(* ===== verification/_CoqProject ===== *)
-Q . S2P
Prelude.v
Text.v
Replay.v
ConnPool.v
ConnTargets.v
PromotionGuard.v
ReplicaReads.v
PersistPlan.v
Transfer.v
ReadPlan.v
CopyPlan.v
Crc32.v
CopyBinary.v
Errno.v
Locks.v
LockStore.v
LockHandlers.v
Acl.v
BlockStore.v
StoreSafety.v
WriteOwnership.v
OwnershipHandles.v
Namespace.v
NamespaceOps.v
NamespaceTree.v
NamespaceSafety.v
NamespaceRefine.v
NamespaceHistory.v
NamespaceLookup.v
NamespaceRaces.v
InodePaths.v
FuseNamespace.v
ReadCache.v
FileRead.v
WriteBuffer.v
FileWrite.v
StoreRepo.v
StoreHoles.v
FileHoles.v
FileCopy.v
CopySafety.v
Seconds.v
RuntimeValues.v
RuntimeConfig.v
ConfigSafety.v
ConfigReload.v
(* ===== verification/Prelude.v ===== *)
(** * FOD: a PostgreSQL-backed filesystem, verified in Rocq

    FOD is a FUSE filesystem whose files live in PostgreSQL. A kernel request
    reaches a handler of src/rust_fuse/src/fs.rs. A [write] changes the handle's
    buffer of dirty blocks (src/rust_fuse/src/write_buffer.rs); a flush plans which
    blocks to store (src/rust_hotpath/src/persist_plan.rs) and persists them in one
    transaction (src/rust_hotpath/src/pg.rs), which checks the write fence of the
    handle, chooses or copies the data object of the file, moves the rows by COPY or
    INSERT and enforces the quota. A [read] is answered from the handle's buffer or
    from the block caches (src/rust_fuse/src/read_cache.rs) and the store. The names
    are rows as well: a create, link, unlink or rename resolves inode numbers through
    the path tables of the mount and runs one transaction on the tables of
    directories, files, hard links and symlinks. Several mounts share one database:
    write leases with fencing tokens decide who may persist a file, lock leases carry
    the POSIX record locks.

    ** The files

    - Prelude.v: integers at their width, the results of calls, list lemmas, tactics.
    - Text.v: the text functions of the Rust standard library that are used.
    - Replay.v: transactions, their one repetition after a lost connection, and the
      classification of statements (pg.rs: [transactional_impl], [with_connection],
      [with_transaction], [sql_is_replayable_command]). The state is a parameter.
    - ConnPool.v: the admission gate and the connection pool of pg.rs, as steps of
      concurrent threads.
    - ConnTargets.v, PromotionGuard.v, ReplicaReads.v: the servers a connection may go
      to, the guard that keeps operations on one primary while threads, failures and
      promotions interleave ([World]), and the reads that replicas may answer (pg.rs:
      [DbRepoConnectionTargets], [connect_new], [ReplicaReadConsistency],
      [with_read_connection]).
    - PersistPlan.v, Transfer.v, ReadPlan.v, CopyPlan.v, Crc32.v: the pure planning
      and checksum code (persist_plan.rs, transfer_plan.rs and lib.rs of rust_hotpath,
      copy_plan.rs of rust_fuse).
    - CopyBinary.v: the encoder of the COPY stream (pg.rs).
    - Errno.v: the mapping of messages to errno values (errno.rs).
    - Locks.v, LockStore.v, LockHandlers.v: the record-lock algebra, the lease and
      wait-edge tables, and the handlers [getlk], [setlk], [interrupt], [flush]
      (fs.rs and pg.rs). The tables are lists of rows in [LockDb], the state of a
      mount is [LockMount].
    - Acl.v: access control lists (fs.rs, pg/metadata_updates.rs, pg/xattrs.rs).
    - BlockStore.v, StoreSafety.v: the tables of files, data objects, blocks,
      checksums, leases and reservations as finite maps in [Db], the transactions of
      pg.rs on them as functions in [Tx], and the theorems on whole transactions.
    - WriteOwnership.v, OwnershipHandles.v: the write leases on names and files in
      [OwnDb] (which contains [Db]), and the handle table of a mount [OwnMount] that
      shares, heartbeats and releases them (pg.rs and fs.rs).
    - Namespace.v, NamespaceOps.v: the tables of names in [NsDb] (which contains
      [Db]), their constraints, the permission checks and path queries, and the
      namespace transactions of pg.rs in the monad [Nx].
    - NamespaceTree.v: the entries of the tables as a map from names to inodes, and
      the invariant [ns_wf] (one entry per name, no dangling row, a tree).
    - NamespaceSafety.v, NamespaceRefine.v: every transaction keeps the invariant and
      does to the map what its reply says.
    - NamespaceHistory.v, NamespaceLookup.v, NamespaceRaces.v: histories of
      operations from the rows of base_schema.sql, path lookups and listings, and two
      runs of overlapping or special renames.
    - InodePaths.v: names, inode and device numbers and the path tables of a mount in
      [PathTables] (fs.rs).
    - FuseNamespace.v: the handlers [lookup], [mkdir], [mknod], [symlink], [link],
      [unlink], [rmdir] and [rename] on [FuseState], the path tables with the
      database.
    - ReadCache.v, FileRead.v: the caches and the [read] handler.
    - WriteBuffer.v, FileWrite.v, StoreRepo.v: the write buffer, the handlers that
      change content, and the proof that the block store implements the interface
      [BlockRepo] the buffer is verified against.
    - StoreHoles.v, FileHoles.v: the transaction that punches a hole (pg.rs) and the
      handlers [lseek] and [fallocate] (fs.rs) over the interface [HoleRepo].
    - FileCopy.v, CopySafety.v: the handler [copy_file_range] (fs.rs) with the quota
      reservations of pg.rs over the interface [CopyRepo], and its correctness.
    - Seconds.v, RuntimeValues.v: the decimal durations and the value parsers of
      src/rust_runtime. A duration in seconds is the nearest double, computed on exact
      integers.
    - RuntimeConfig.v, ConfigSafety.v, ConfigReload.v: the settings of a mount
      (rust_runtime/src/lib.rs and validation.rs) as records: loading from a map of
      variables, the rules, the variables written for the mount process, overrides and
      reloading.

    ** What the theorems show

    - Content: a persist request stores exactly the requested bytes and changes no
      other file; writes, truncates, flushes and reads through buffers, caches and
      store give the bytes a plain byte array would give; the planners, the COPY
      stream and the checksum meet their specifications; reachable stores are well
      formed and stay within the quota. A punched hole reads as zeroes for every handle,
      a seek finds data and holes, and copy_file_range copies on each of its ways.
    - Names: the map from names to inodes is what the POSIX calls would make of it,
      for every transaction and for the handlers with their error paths; a file keeps
      its content while it has a name or an open handle; directories form a tree;
      lookups and listings read that map.
    - Fencing: a commit implies a live lease; once another owner was granted a file,
      the former writer never commits again; when a request for a lease is granted,
      refused or fails; the writers of a mount share one lease; the last close lets
      another mount in at once.
    - Locks: a lock request follows the POSIX rules; with heartbeats in time the live
      leases of different owners are compatible in every history; deadlocks are
      reported exactly; a blocked request is granted after the expiry of the others.
    - Caches: late fills never publish stale blocks; hits are current.
    - Replay: a transaction with a probe takes effect exactly once, one of
      [with_transaction] at most once; the connection loop ends. The admission gate
      is fair and bounded; the pool keeps its limit and loses no wake-up.
    - Servers: all operations in flight are on one validated primary of one cluster,
      and a change of the primary never blocks for good; a replica is chosen near the
      best score and answers a read only when it has replayed the writes before it.
    - Access control lists agree with the POSIX check.
    - Configuration: accepted settings take effect as given, the mount process reads
      back what its parent wrote for it, an invalid setting is reported under its name,
      and a reload changes the reloadable settings only.
    - Defects: theorems that evaluate a run in which the code does not do what it is
      meant to (a truncate by path undone by a later flush, a late lock heartbeat, a
      close that drops the locks on other files, an open during a release that is
      fenced out, a callback that is repeated, two directory renames that make a
      cycle, a directory rename that strands the known children, and others) say so in
      their comment.

    ** Conventions, bounds and fuel

    A [u64] or [usize] is a [Z] with a range predicate; saturating, checked and
    wrapping operators are separate definitions, and plain operators wrap as in a
    release build. Calls return [Ok], [Err] or [Panic]. SQL statements are the map or
    list updates they denote; a transaction that fails leaves the rows alone.
    [NOW()] is one time per transaction, [clock_timestamp()] one per statement
    ([clk k]). Loops with fuel: the parser of the COPY format and the loop of
    CopyPlan.v run within the length of their input, the LRU eviction within the
    number of entries, the deadlock query within the number of waiting processes, the
    query for the subtree of a directory within the number of directories;
    that this is enough is part of the theorems. Decimal numbers have fuel 40, more
    than the 20 digits of a [u64]. The lock polling and connection loops follow a
    list of environment events, and theorems say how many are enough for a result.

    ** Not modelled

    The PostgreSQL server, libpq, the kernel and the FUSE library (src/vendor) are
    outside: what is relied on is in the environments and in the SQL semantics above.
    Not modelled yet are [create_writable_file_with_destination_ownership], the flock
    leases of pg.rs, which no handler calls, the endpoint lists of
    src/rust_runtime/src/ini_config, src/rust_fuse/src/pg_lanes.rs and the pure parts of
    src/rust_indexer. The time stamps of the rows, the link counts of the attributes and
    the journal are left out of the namespace. The C interface (ffi.rs), the monitor,
    mkfs, libfod, the input and output of the indexer, logging and profiling do not
    change the state
    that is modelled here. Poisoned mutexes are left out. *)

From stdpp Require Import prelude list numbers gmap sorting.
From Stdlib Require Import ZArith Lia.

* * * * * * *

» **EXERCISE DESCRIPTION**: In the lines above, find the word "close" and copy every line it occurs in.

» **EXERCISE OUTPUT**:
      refused or fails; the writers of a mount share one lease; the last close lets
      close that drops the locks on other files, an open during a release that is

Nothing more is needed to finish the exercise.